DATA FOR ANALYSIS Start Marker
(* ===== verification/Prelude.v ===== *)
(** * A verified model of two programs of this repository: x264 and dedup

    The repository is a collection of parallel benchmark programs.  This library models
    two of its C programs: the H.264 encoder x264 (src/apps/x264/src), from the decisions
    for a macroblock to the bytes of the file and to the reference frames, and the
    compressing deduplicator dedup (src/apps/dedup/src), the serial and the parallel one.

    ** How the programs are put together

    x264 writes parameter sets (encoder/set.c), slice headers (encoder/encoder.c) and
    macroblocks.  A macroblock is predicted from its neighbours (common/predict.c) or from
    reference frames (common/mc.c), transformed (common/dct.c), quantised (common/quant.c,
    with the tables of common/set.c) and reconstructed (encoder/macroblock.c); its syntax
    is coded with variable length codes (encoder/cavlc.c, common/vlc.c) through a bit
    writer (common/bs.h), or in bins (encoder/cabac.c) by an arithmetic coder
    (common/cabac.c).  encoder/rdo.c compiles both coders a second time, to count bits.
    While the rows of a frame are coded, the rows before are deblocked, extended and
    interpolated (common/frame.c, common/mc.c), and announced to other threads
    (encoder/encoder.c, encoder/analyse.c).  In such frames vectors are searched
    (encoder/me.c) with the metrics of common/pixel.c.  The bits are cut into NAL units
    (encoder/encoder.c), which the application escapes (common/common.c) and appends to a
    file (x264.c, muxers.c).

    dedup cuts its input at Rabin fingerprints (rabin.c), looks each piece up by its digest
    (hashtable.c), compresses new pieces and writes records (pthread/encoder.c), in one
    thread or in five stages linked by queues (queue.c, queue.h), with shared buffers
    (mbuffer.c) and a reordering last stage (tree.c, binheap.c); decoder.c undoes it.

    ** Files

    Shared: [Prelude] (machine integers, C operators, memory as a map of bytes, loops, bit
    lists and their lemmas), [Syntax] (parsers; writers [f ;> g]; [emits]), [Sink] (the
    interface [BitSink] of a bit writer, with the instances [bs_sink] of bs.h, [size_sink]
    of rdo.c and [code_sink], plain lists; [SinkSim] relates them).

    x264, streams:
    - [Bs]: common/bs.h, the writer of 32 and of 64 bit hosts; [stream] is the bits a
      writer stands for.
    - [Header], [Slice]: set.c and the slice header functions of encoder.c, with parsers of
      the tables of the standard.
    - [Mb]: the fields [x264_t] of the encoder that the macroblock functions use (mb,
      mb.cache, dct, sh, pps), the tables of macroblock.h, and the motion vector predictors.
    - [Vlc], [Quant]: the tables of vlc.c; the C functions of quant.c.
    - [Cavlc], [CavlcMb]: cavlc.c, the block coder and the macroblock writer over any sink;
      [MbLayer] is the macroblock syntax of the standard, [MbRoundtrip], [MbMotion] and
      [MbPcm] show that a decoder gets back what the encoder meant.
    - [CabacTables], [Cabac]: cabac.c of common, the arithmetic coder and the decoding
      engine of the standard; [CabacMb]: cabac.c of encoder, over any coder ([CabacSink]);
      [CabacLayer]: the CABAC syntax of the standard; [CabacCodes], [CabacElements],
      [CabacMotion], [CabacPred], [CabacResidual], [CabacBlocks]: the parts of a
      macroblock, each with its parser; [CabacRoundtrip] and [CabacSize] put them together.
    - [Nal]: unit framing, escaping and the byte stream file.

    x264, samples:
    - [Dct], [Cqm]: the transforms and scans of dct.c; the quantisation tables of set.c.
    - [Predict]: intra prediction; [Mc]: motion compensation of blocks; each with the
      prediction of the standard.
    - [Encode]: the transform coding functions of encoder/macroblock.c; [Recon] is the
      reconstruction of a decoder, and [MbRecon] shows that the encoder's is the same.
    - [MbMc]: the inter prediction of a macroblock ([x264_mb_mc] of common/macroblock.c).
    - [Deblock]: the deblocking filter of frame.c; [DeblockStd] the process of the
      standard; [DeblockLine], [DeblockFrame], [DeblockMb], [DeblockCorrect] and
      [DeblockTheorem] relate them from a line of samples up to a frame; [DeblockRows] says
      which rows a row of macroblocks changes.
    - [Frame]: borders, half sample planes, the integral image, and the loop that filters a
      frame while it is coded; [FrameExpand], [FramePlane], [Integral], [FrameSlice]: its
      invariant; [FrameTheorem]: what a finished frame holds.
    - [MvRange], [FrameThreads]: the range of motion vectors, and references that another
      thread is still coding.
    - [Pixel]: the metrics of common/pixel.c; [PixelTheorem]: what they compute, with the
      sums of [Sums].
    - [Me]: the motion search of encoder/me.c with the tables of costs of analyse.c;
      [Esa], [EsaTheorem]: its elimination of candidates; [MeTheorem]: what it reports.

    dedup: [Rabin], [Hashtable], [Dedup] (serial encoder and decoder), [Decoder] (the
    decoder on any file), [Fragment], [Binheap], [Tree], [Reorder] (the stages of the
    parallel encoder and their data structures), [Pipeline] (the threads as a step
    relation), [Ring], [Queue] (bounded queues under a mutex and condition variables),
    [Mbuffer].

    ** How state and effects are modelled

    A C integer is a [Z], with [u8], [s32], ... where it is stored in an object of that
    width.  Memory is a function from addresses to bytes where bytes matter (the writer,
    NAL units, planes, dedup's files), and an array a function of its index where the
    program only indexes it.  Functions that can fail, read outside an array or hit an
    assertion return an [option] or a sum.  Loops are [for_] (a fixed count), structural
    recursion, or recursion with fuel; every theorem about fuel gives an amount that is
    enough: the length of the input and two for dedup's reading loops, the number of set
    bits of a coefficient block, the height of a tree.  Threads are step relations, and the
    theorems hold for every schedule.  The digest and the compression library of dedup,
    [malloc], [read], [write], [fwrite] and [stat] are arguments, with their documented
    behaviour as hypotheses.

    ** What the theorems show

    - Streams are read back, by parsers written from the standard: blocks
      ([residual_roundtrip]), macroblocks in CAVLC ([macroblock_roundtrip],
      [intra_modes_decoded], [motion_field_decoded], [pcm_roundtrip]) and in CABAC
      ([cabac_macroblock_roundtrip], for states that are [cabac_ready] and macroblocks
      other than I_PCM; [cabac_roundtrip] for the arithmetic coder), parameter sets
      ([sps_describes_video], [pps_describes_matrices]), slice headers
      ([slice_header_describes_slice]), units and files ([annexb_file_roundtrip]).
    - Rates are exact: [macroblock_size_exact] for CAVLC, [cabac_size_is_entropy] for CABAC.
    - Samples: the encoder's reconstruction is the decoder's ([intra_luma_no_drift],
      [chroma_no_drift]) and near the source ([intra4x4_near_source]), with the scaling
      lists that were sent ([cqm_init_exact]); intra and inter prediction are those of the
      standard ([small_intra_prediction_standard], [large_intra_prediction_standard],
      [inter_prediction_standard]); so is deblocking ([deblock_standard], for progressive
      frames that are [deblock_ok]).
    - Frames, for slices that are [slice_ok]: the planes of a finished frame are the
      continued deblocked picture and its half samples ([reference_frame_standard]), its
      integral image is exact ([integral_image_exact]), every macroblock was predicted from
      samples before the filter ([neighbours_unfiltered]), and the vectors another thread
      may use stay in what is complete ([unfinished_reference_exact]).
    - Motion search: the metrics are the sums they stand for ([hadamard_metrics_exact],
      [pixel_sums_exact]); the elimination of candidates loses nothing in a frame of a
      slice that is [slice_ok] ([exhaustive_search_exact]); the reported cost, vector and
      threshold are true ([motion_search_reports]).
    - dedup: whole files are restored ([dedup_roundtrip]), any file is decoded or rejected
      ([decoder_total]), cutting depends on contents ([rabinseg_content_defined]), the
      parallel encoder writes the file of the serial one ([parallel_output_serial]).
    - Refinement: hash table, search tree, priority queue, ring buffer and shared buffers
      behave as maps, queues and byte strings.
    - Concurrency: nothing is lost and nobody waits for ever ([queue_delivers_once],
      [queue_never_deadlocks], [parallel_encoder_completes]).
    - Errors: inputs on which the code does not do what it means to ([mux_buffer_overrun];
      beside the main theorems [reorder_array_overrun], [escape_collision],
      [gzip_large_piece_rejected] and [xread_error_drops_byte]).

    ** Not modelled

    In x264: mode decision and rate control (analyse.c, ratecontrol.c, slicetype.c: their
    decisions are arguments here), the refinements of vectors by rate distortion and of two
    vectors together (me.c), the loading of the macroblock cache from the frame (the cache
    is a field of the state), assembly versions, and muxers other than the raw one;
    interlaced deblocking is modelled but not proved correct.  In
    dedup: command line, statistics, thread creation, and the failure of allocations
    outside the serial encoder and the hash table.  The other programs of the repository
    are not modelled: most are C++ or floating point kernels; vips, ferret and the
    libraries that come with them are third-party code. *)
From stdpp Require Export base tactics list numbers.
From Stdlib Require Export ZArith Lia.
Open Scope Z_scope.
DATA FOR ANALYSIS End Marker
→ DIRECTIONS
Your task is to list each line of the records with the word "image".

→ SOLVED PROBLEM
    - [Frame]: borders, half sample planes, the integral image, and the loop that filters a
      integral image is exact ([integral_image_exact]), every macroblock was predicted from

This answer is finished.